*WORK INSTRUCTION*
Begin at the line containing "intros Hflat." in the data below and go on through the line containing "assert (S3 : collapse_type y = y).", repeating each line exactly; include both ends and no other line.

◇ ◇ ◇

Lemma drop_empty_required_settled (y c : object) :
  obj_get "required" y = obj_get "required" (drop_empty_required c) ->
  drop_empty_required y = y.
Proof.
  intros H. unfold drop_empty_required at 1. rewrite H. unfold drop_empty_required.
  destruct (obj_get "required" c) as [[| | | |[|]|]|] eqn:E;
    rewrite ?assoc_get_delete_same, ?E; reflexivity.
Qed.

Lemma drop_numeric_settled (c : object) :
  drop_numeric (drop_numeric c) = drop_numeric c.
Proof.
  unfold drop_numeric at 1.
  assert (E : non_numeric_type (drop_numeric c) = non_numeric_type c).
  { unfold non_numeric_type. now frame. }
  rewrite E. unfold drop_numeric.
  destruct (non_numeric_type c); [|reflexivity].
  apply delete_keys_absent. intros k Hk. now apply delete_keys_get_deleted.
Qed.

(** The steps before the recursion change nothing the second time. *)
Lemma sanitize_node_settled (o : object) :
  flat_type o = true -> sanitize_node (sanitize_node o) = sanitize_node o.
Proof.
  intros Hflat.
  set (y := sanitize_node o).
  set (c1 := delete_keys unsupported_keys o).
  set (c2 := drop_format c1).
  set (c3 := collapse_type c2).
  set (c4 := drop_closed c3).
  set (c5 := drop_empty_required c4).
  assert (Ey : y = drop_numeric c5) by reflexivity.
  assert (F2 : flat_type c2 = true).
  { unfold flat_type, c2, c1 in *. revert Hflat. now frame. }
  assert (S1 : delete_keys unsupported_keys y = y).
  { apply delete_keys_absent. intros k Hk. now apply sanitize_node_unsupported. }
  assert (S2 : drop_format y = y).
  { apply (drop_format_settled y c1). rewrite Ey. unfold c5, c4, c3. fold c2.
    now frame. }
  assert (S3 : collapse_type y = y).
  { apply (collapse_type_settled y c2 F2). rewrite Ey. unfold c5, c4. fold c3.
    now frame. }
  assert (S4 : drop_closed y = y).
  { apply (drop_closed_settled y c3). rewrite Ey. unfold c5. fold c4.
    now frame. }
  assert (S5 : drop_empty_required y = y).
  { apply (drop_empty_required_settled y c4). rewrite Ey. fold c5. now frame. }
  assert (S6 : drop_numeric y = y).
  { rewrite Ey. apply drop_numeric_settled. }
  unfold sanitize_node at 1. fold y. now rewrite S1, S2, S3, S4, S5, S6.
Qed.

(** ** The loop over the properties, run on its own result *)

Lemma assoc_set_in {V : Type} (k k' : string) (v v' : V) (m : list (string * V)) :
  In (k', v') (assoc_set k v m) -> In (k', v') m \/ (k', v') = (k, v).
Proof.
  induction m as [|[k0 v0] m IH]; simpl.
  - intros [H|[]]. right. now symmetry.
  - destruct (String.eqb k0 k) eqn:E; simpl.
    + apply String.eqb_eq in E. subst k0. intros [H|H]; [now right|left; now right].
    + intros [H|H]; [left; now left|]. destruct (IH H); [left; now right|now right].
Qed.

Lemma keys_assoc_set_absent {V : Type} (k : string) (v : V) (m : list (string * V)) :
  assoc_get k m = None -> keys (assoc_set k v m) = keys m ++ [k].
Proof.
  intros H. rewrite assoc_set_absent by assumption.
  unfold keys. now rewrite map_app.
Qed.

Lemma NoDup_snoc {A : Type} (l : list A) (x : A) :
  NoDup l -> ~ In x l -> NoDup (l ++ [x]).
Proof.
  intros Hl Hx. apply NoDup_app; [assumption|repeat constructor; auto|].
  intros a Ha [<-|[]]. contradiction.
Qed.
Lemma py_get_insert_other {B : Type} (l : list B) (j : Z) (k : nat) (a : B) :
  py_index l j <> Some k -> py_get (<[k:=a]> l) j = py_get l j.
Proof.
  intros Hj. unfold py_get.
  rewrite (py_index_same_length (<[k:=a]> l) l j) by apply length_insert.
  destruct (py_index l j) as [kj|]; [|reflexivity].
  rewrite list_lookup_insert_ne; [reflexivity|congruence].
Qed.

Lemma pop_first_match_length (x h : Z) (flies : list fly) :
  (length (pop_first_match x h flies) <= length flies
   <= S (length (pop_first_match x h flies)))%nat.
Proof.
  induction flies as [|f flies IH]; simpl; [lia|].
  destruct (matches_selection x h f); simpl; lia.
Qed.

Lemma pop_first_match_In (x h : Z) (flies : list fly) (f : fly) :
  In f (pop_first_match x h flies) -> In f flies.
Proof.
  induction flies as [|g flies IH]; simpl; [trivial|].
  destruct (matches_selection x h g); simpl; [auto|]. intros [E|Hf]; auto.
Qed.

(** A call of [on_fly_selected] that returns has changed at most the
    detector's [detection_results] and the stack of edits. *)
Lemma on_fly_selected_detector ui (i : Z) (image_pos : Z * Z) ui1 :
  on_fly_selected ui i image_pos = Ok ui1 ->
  ui1 = ui \/
  exists results history,
    ui1 = with_manual_selection_history
            (with_detector ui (with_detection_results (detector ui) (Some results)))
            history.
Proof.
  unfold on_fly_selected. intros H.
  destruct (negb (manual_selecting ui)); [left; congruence|].
  destruct image_pos as [fly_x fly_y].
  apply bind_Ok in H as (r & Hr & H).
  destruct r as [[[[x y] w] h]|]; [|left; congruence].
  apply bind_Ok in H as (e1 & He1 & H). apply bind_Ok in H as (r1 & Hr1 & H).
  apply bind_Ok in H as (e2 & He2 & H). apply bind_Ok in H as (r2 & Hr2 & H).
  right. injection H as <-. eauto.
Qed.

(** The same for [undo_last_selection]. *)
Lemma undo_last_selection_detector ui ui' (status : undo_status) :
  undo_last_selection ui = Ok (ui', status) ->
  exists history,
    ui' = with_manual_selection_history ui history \/
    exists results,
      ui' = with_detector (with_manual_selection_history ui history)
              (with_detection_results (detector ui) (Some results)).
Proof.
  unfold undo_last_selection. intros H.
  destruct (rev (manual_selection_history ui)) as [|[[[i x] y] h] earlier].
  - injection H as <- <-. exists (manual_selection_history ui). left.
    now destruct ui.
  - exists (rev earlier). cbn [detector with_manual_selection_history] in H.
    destruct (detection_results (detector ui)) as [results|];
      [|left; now injection H as <- <-].
    apply bind_Ok in H as (entry & Hentry & H).
    destruct entry as [flies|]; [|left; now injection H as <- <-].
    apply bind_Ok in H as (results' & Hset & H). injection H as <- <-.
    right. now exists results'.
Qed.

(** A manual addition in selection mode, in a tube whose region is set:
    it raises [IndexError] when the tube index is not one of the list in
    use, and otherwise appends the fly to the entry at that index. *)
Lemma on_fly_selected_cases ui (i fly_x fly_y x y w h : Z) :
  manual_selecting ui = true ->
  py_get (tube_regions (detector ui)) i = Ok (Some (x, y, w, h)) ->
  match py_index (results_in_use (detector ui)) i with
  | None => on_fly_selected ui i (fly_x, fly_y) = Raise IndexError
  | Some k =>
      on_fly_selected ui i (fly_x, fly_y)
      = Ok (with_manual_selection_history
              (with_detector ui
                 (with_detection_results (detector ui)
                    (Some (<[k := Some (current_flies (detector ui) i
                                          ++ [(fly_x, fly_y, clicked_height y h fly_y)])]>
                             (results_in_use (detector ui))))))
              (manual_selection_history ui
                 ++ [(i, fly_x, fly_y, clicked_height y h fly_y)]))
  end.
Proof.
  intros Hmode Hregion. unfold on_fly_selected. rewrite Hmode. cbn [negb].
  rewrite Hregion. cbn [bind]. fold (clicked_height y h fly_y).
  fold (results_in_use (detector ui)).
  set (results := results_in_use (detector ui)).
  destruct (py_index results i) as [k|] eqn:Hkr.
  - assert (Hlt : (k < length results)%nat) by (now apply (py_index_lt results i)).
    destruct (lookup_lt_is_Some_2 results k Hlt) as [entry Hentry].
    rewrite (py_get_at results i k entry Hkr Hentry). cbn [bind].
    assert (Hcur : current_flies (detector ui) i
                   = match entry with Some flies => flies | None => [] end).
    { unfold current_flies. subst results. unfold results_in_use in *.
      destruct (detection_results (detector ui)) as [results|].
      - now rewrite (py_get_at results i k entry Hkr Hentry).
      - apply lookup_replicate in Hentry as [-> _]. reflexivity. }
    rewrite Hcur. destruct entry as [flies|].
    + cbn [bind]. rewrite (py_get_at results i k (Some flies) Hkr Hentry). cbn [bind].
      rewrite (py_set_at results i k _ Hkr). reflexivity.
    + rewrite (py_set_at results i k _ Hkr). cbn [bind].
      assert (Hkr' : py_index (<[k:=Some []]> results) i = Some k).
      { rewrite <- Hkr. apply py_index_same_length, length_insert. }
      rewrite (py_get_insert _ _ _ _ Hkr). cbn [bind].
      rewrite (py_set_at _ i k _ Hkr'). cbn [bind].
      now rewrite list_insert_insert_eq.
  - unfold py_get. now rewrite Hkr.
Qed.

◇ ◇ ◇

*TASK RESPONSE*
  intros Hflat.
  set (y := sanitize_node o).
  set (c1 := delete_keys unsupported_keys o).
  set (c2 := drop_format c1).
  set (c3 := collapse_type c2).
  set (c4 := drop_closed c3).
  set (c5 := drop_empty_required c4).
  assert (Ey : y = drop_numeric c5) by reflexivity.
  assert (F2 : flat_type c2 = true).
  { unfold flat_type, c2, c1 in *. revert Hflat. now frame. }
  assert (S1 : delete_keys unsupported_keys y = y).
  { apply delete_keys_absent. intros k Hk. now apply sanitize_node_unsupported. }
  assert (S2 : drop_format y = y).
  { apply (drop_format_settled y c1). rewrite Ey. unfold c5, c4, c3. fold c2.
    now frame. }
  assert (S3 : collapse_type y = y).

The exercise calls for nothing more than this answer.